4qc6

Publication Abstract from PubMed

Broad-spectrum resistance to aminoglycoside antibiotics in clinically important Gram-positive staphylococcal and enterococcal pathogens is primarily conferred by the bifunctional enzyme AAC(6')-Ie-APH(2)-Ia. This enzyme possesses an N-terminal coenzyme A-dependent acetyltransferase domain [AAC(6')-Ie] and a C-terminal GTP-dependent phosphotransferase domain [APH(2)-Ia], and together they produce resistance to almost all known aminoglycosides in clinical use. Despite considerable effort over the last two or more decades, structural details of AAC(6')-Ie-APH(2)-Ia have remained elusive. In a recent breakthrough, the structure of the isolated C-terminal APH(2)-Ia enzyme was determined as the binary Mg2GDP complex. Here, the high-resolution structure of the N-terminal AAC(6')-Ie enzyme is reported as a ternary kanamycin/coenzyme A abortive complex. The structure of the full-length bifunctional enzyme has subsequently been elucidated based upon small-angle X-ray scattering data using the two crystallographic models. The AAC(6')-Ie enzyme is joined to APH(2)-Ia by a short, predominantly rigid linker at the N-terminal end of a long alpha-helix. This alpha-helix is in turn intrinsically associated with the N-terminus of APH(2)-Ia.
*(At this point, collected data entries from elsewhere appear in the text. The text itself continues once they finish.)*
(** The methods every device implements itself. *)
Class SingleBlockLaws (D : Type) `{BlockDevice D} `{BlockDeviceSpec D} : Prop := {
  geometry_law (d : D) : dev_ok d →
    0 < block_size d ∧ 0 ≤ total_blocks d ∧
    zlen (contents d) = total_blocks d * block_size d ∧ zlen (contents d) < 2 ^ 64;
  read_single_law (d : D) id len :
    dev_ok d → 0 ≤ id < total_blocks d → block_size d ≤ len →
    runs (read_single_block id len) d
      (zslice (contents d) (id * block_size d) ((id + 1) * block_size d)) (dev_same d);
  write_single_law (d : D) id buffer :
    dev_ok d → 0 ≤ id < total_blocks d → block_size d ≤ zlen buffer →
    runs (write_single_block id buffer) d (block_size d)
      (dev_updated d (id * block_size d) (zslice buffer 0 (block_size d)));
}.

Class BlockDeviceLaws (D : Type) `{BlockDevice D} `{BlockDeviceSpec D} : Prop := {
  #[global] single_block_laws :: SingleBlockLaws D;
  read_blocks_law (d : D) start n :
    dev_ok d → 0 ≤ start → 0 ≤ n → start + n ≤ total_blocks d → reads_whole d start n →
    runs (read_blocks start (n * block_size d)) d
      (zslice (contents d) (start * block_size d) ((start + n) * block_size d)) (dev_same d);
  write_blocks_law (d : D) start n buffer :
    dev_ok d → 0 ≤ start → zlen buffer = n * block_size d → start + n ≤ total_blocks d →
    runs (write_blocks start buffer) d (zlen buffer)
      (dev_updated d (start * block_size d) buffer);
  flush_law (d : D) : dev_ok d → runs flush d tt (dev_same d);
}.
(** ** Reading *)

(** The inner device may change its state as long as its contents stay. *)
Lemma with_inner_kept c d : cache_ok c → dev_same c.(inner) d → kept c (with_inner c d).
Proof.
  intros (Hok & Hm & Hra & Hsz & Hes) (Hd & Hc & [Hb Ht] & _).
  split; [split; [done|split; [done|split; [done|split; [done|]]]]|split; [done|split; [done|split; [|done]]]].
  - intros id e He. unfold inner_block. fields. rewrite Hb, Ht, Hc. by apply Hes.
  - intros id Hid. unfold shown_block, inner_block. fields. by rewrite Hb, Hc.
Qed.

Lemma on_inner_runs {A} (m : io D A) c a (P : D → Prop) (Q : Cache → Prop) :
  runs m c.(inner) a P → (∀ d, P d → Q (with_inner c d)) → runs (on_inner m) c a Q.
Proof. intros (d & Hm & HP) HQ. exists (with_inner c d). unfold on_inner. rewrite Hm. auto. Qed.

Lemma absent_not_dirty c id : c.(entries) !! id = None → ¬ is_dirty c id.
Proof. intros Hn (e & He & _). congruence. Qed.

(** A block that is not dirty is the inner device's. *)
Lemma clean_shown c id : cache_ok c → ¬ is_dirty c id → shown_block c id = inner_block c id.
Proof.
  intros (_ & _ & _ & _ & Hes) Hnd. unfold shown_block. destruct (_ !! id) as [e|] eqn:He; [|done].
  destruct (Hes id e He) as (_ & _ & Hcl & _). apply Hcl. destruct (dirty e) eqn:Hd; [|done].
  exfalso. apply Hnd. by exists e.
Qed.

Lemma cache_read_single_runs c id len :
  cache_ok c → 0 ≤ id < total_blocks c.(inner) → block_size c.(inner) ≤ len →
  runs (cache_read_single_block id len) c (shown_block c id) (kept c).
Proof.
  intros Hok Hid Hlen. unfold runs at 1, cache_read_single_block. replace (len <? _) with false by lia.
  unfold shown_block at 1. destruct (_ !! id) as [e|] eqn:He; [by exists c|].
  pose proof (absent_not_dirty c id He) as Hnd.
  eapply (runs_mbind _ _ c _ _ (kept c)).
  { eapply on_inner_runs; [apply read_single_law; [apply Hok|done|done]|]. intros d. by apply with_inner_kept. }
  intros c1 Hk1. eapply runs_mbind; [apply ensure_capacity_runs, Hk1|]. intros c2 (Hk2 & Hsz).
  pose proof (kept_trans _ _ _ Hk1 Hk2) as Hk. pose proof Hk as (Hok2 & [_ Ht] & _ & Hs & Hd).
  eapply runs_mbind; [apply insert_clean_kept; [done|done|by rewrite Ht|auto|]|].
  - rewrite Hs by done. by rewrite clean_shown.
  - intros c3 Hk3. apply runs_mret. by eapply kept_trans.
Qed.

(** Caching what was fetched changes nothing while no block fetched over is dirty. *)
Lemma fill_loop_runs (n : nat) c0 c i first temp (bs := block_size c0.(inner)) :
  cache_ok c0 → kept c0 c → 0 ≤ i → 0 ≤ first →
  first + i + Z.of_nat n ≤ total_blocks c0.(inner) →
  (∀ j, i ≤ j < i + Z.of_nat n → ¬ is_dirty c0 (first + j) ∧
     zslice temp (j * bs) (j * bs + bs) = shown_block c0 (first + j)) →
  runs (fill_loop n i first bs temp) c tt (kept c0).
Proof.
  intros Hok0. revert c i. induction n as [|n IH]; intros c i Hk Hi Hf Hin Ht; cbn [fill_loop].
  { by apply runs_mret. }
  eapply runs_mbind; [apply ensure_capacity_runs, Hk|]. intros c1 (Hk1 & Hsz).
  pose proof (kept_trans _ _ _ Hk Hk1) as Hk01. pose proof Hk01 as (Hok1 & [_ Htot] & _ & Hs & Hd).
  destruct (Ht i) as [Hnd Hblk]; [lia|].
  eapply runs_mbind; [apply insert_clean_kept; [done|done|rewrite Htot; lia|auto|]|].
  - rewrite Hs by lia. exact Hblk.
  - intros c2 Hk2. apply IH; [by eapply kept_trans|lia|done|lia|]. intros j Hj. apply Ht. lia.
Qed.

Lemma miss_run_bounds (n : nat) es start index :
  index ≤ miss_run n es start index ≤ index + Z.of_nat n.
Proof.
  revert index. induction n as [|n IH]; intros index; cbn [miss_run]; [lia|].
  destruct (_ !! _); [lia|]. specialize (IH (index + 1)). lia.
Qed.

Lemma read_miss_runs c0 c start index miss_end total (bs := block_size c0.(inner)) :
  cache_ok c0 → kept c0 c → 0 ≤ start → 0 ≤ index < miss_end → miss_end ≤ total →
  start + total ≤ total_blocks c0.(inner) →
  (∀ id, start ≤ id < start + total → ¬ is_dirty c0 id) →
  runs (read_miss start index miss_end total bs) c
    (zslice (shown c0) ((start + index) * bs) ((start + miss_end) * bs)) (kept c0).
Proof.
  intros Hok0 Hk Hs Hi Hm Hin Hnd. pose proof Hk as (Hok & [Hb Ht] & _ & Hsh & Hd).
  destruct (inner_geometry c0 Hok0) as (Hbs & _). fold bs in Hb, Hbs.
  unfold runs at 1, read_miss. set (e := Z.min total (miss_end + c.(readahead_blocks))).
  assert (miss_end ≤ e ≤ total) as He by (destruct Hok as (_ & _ & ? & _); unfold e; lia).
  assert (∀ id, start ≤ id < start + total → inner_block c id = shown_block c0 id) as Hsame.
  { intros id Hid. rewrite <- clean_shown, Hsh; [done|lia|done|]. intros Hdi%Hd. by apply (Hnd id). }
  set (temp := zslice (shown c0) ((start + index) * bs) ((start + e) * bs)).
  eapply (runs_mbind _ _ c temp _ (kept c0)).
  { pose proof (read_blocks_law c.(inner) (start + index) (e - index) (proj1 Hok)) as Hr.
    rewrite Hb, Ht in Hr. eapply on_inner_runs; [|intros d Hdv; eapply kept_trans; [done|by apply with_inner_kept]].
    enough (temp = zslice (contents c.(inner)) ((start + index) * bs) ((start + index + (e - index)) * bs)) as ->
      by (apply Hr; [lia|lia|lia|apply whole]).
    unfold temp. replace (start + e) with (start + index + Z.of_nat (Z.to_nat (e - index))) by lia.
    replace (e - index) with (Z.of_nat (Z.to_nat (e - index))) at 2 by lia.
    apply block_slices_ext; [done|lia|]. intros id Hid.
    transitivity (shown_block c0 id); [apply shown_slice; [done|lia]|]. rewrite <- Hsame by lia. by rewrite <- Hb. }
  intros c1 Hk1. eapply runs_mbind; [apply fill_loop_runs; [done|exact Hk1|lia|lia|lia|]|].
  - intros j Hj. split; [apply Hnd; lia|]. unfold temp. fold bs. rewrite zslice_zslice by nia.
    rewrite <- shown_slice by (done || lia). unfold block_slice. fold bs. f_equal; lia.
  - intros c2 Hk2. unfold temp. rewrite zslice_zslice by nia.
    replace ((start + index) * bs + 0) with ((start + index) * bs) by lia.
    replace ((start + index) * bs + (miss_end - index) * bs) with ((start + miss_end) * bs) by lia.
    by apply runs_mret.
Qed.

Lemma read_blocks_loop_spec (fuel : nat) c0 c start index total (bs := block_size c0.(inner)) :
  cache_ok c0 → kept c0 c → 0 ≤ start → 0 ≤ index ≤ total → total - index < Z.of_nat fuel →
  start + total ≤ total_blocks c0.(inner) →
  (∀ id, start ≤ id < start + total → ¬ is_dirty c0 id) →
  ∃ c', read_blocks_loop fuel start index total bs c =
    Some (Ok (zslice (shown c0) ((start + index) * bs) ((start + total) * bs)), c') ∧ kept c0 c'.
Proof.
  intros Hok0. destruct (inner_geometry c0 Hok0) as (Hbs & _). fold bs in Hbs.
  revert c index. induction fuel as [|fuel IH]; intros c index Hk Hs Hi Hf Hin Hnd; [lia|].
  cbn [read_blocks_loop]. destruct (index <? total) eqn:Hlt.
  2:{ exists c. split; [|done]. rewrite zslice_nil by nia. done. }
  destruct (_ !! (start + index)) as [e|] eqn:He.
  - destruct (IH c (index + 1)) as (c' & Hl & Hk'); [done|lia..|done|]. exists c'. split; [|done].
    rewrite Hl. cbn. unfold prepend. cbn. do 3 f_equal.
    assert (e.(data) = shown_block c0 (start + index)) as ->.
    { destruct Hk as (_ & _ & _ & Hsh & _). rewrite <- Hsh by lia. unfold shown_block. by rewrite He. }
    rewrite <- shown_slice by (done || lia). unfold block_slice. fold bs.
    replace (start + (index + 1)) with (start + index + 1) by lia. apply zslice_app; nia.
  - pose proof (miss_run_bounds (Z.to_nat (total - (index + 1))) c.(entries) start (index + 1)) as Hmr.
    set (m := miss_run _ _ _ _) in *.
    destruct (read_miss_runs c0 c start index m total) as (c1 & Hr & Hk1); [done|done|lia..|done|].
    fold bs in Hr. rewrite Hr.
    destruct (IH c1 m) as (c' & Hl & Hk'); [done|lia..|done|]. exists c'. split; [|done].
    rewrite Hl. cbn. unfold prepend. cbn. do 3 f_equal. apply zslice_app; nia.
Qed.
This structural arrangement supports earlier observations that the presence of the intact alpha-helix is essential to the activity of both functionalities of the full-length AAC(6')-Ie-APH(2)-Ia enzyme.

Structure of the bifunctional aminoglycoside-resistance enzyme AAC(6')-Ie-APH(2)-Ia revealed by crystallographic and small-angle X-ray scattering analysis.,Smith CA, Toth M, Weiss TM, Frase H, Vakulenko SB Acta Crystallogr D Biol Crystallogr. 2014 Oct 1;70(Pt 10):2754-64. doi:, 10.1107/S1399004714017635. Epub 2014 Sep 27. PMID:25286858^[1]

From MEDLINE®/PubMed®, a database of the U.S. National Library of Medicine.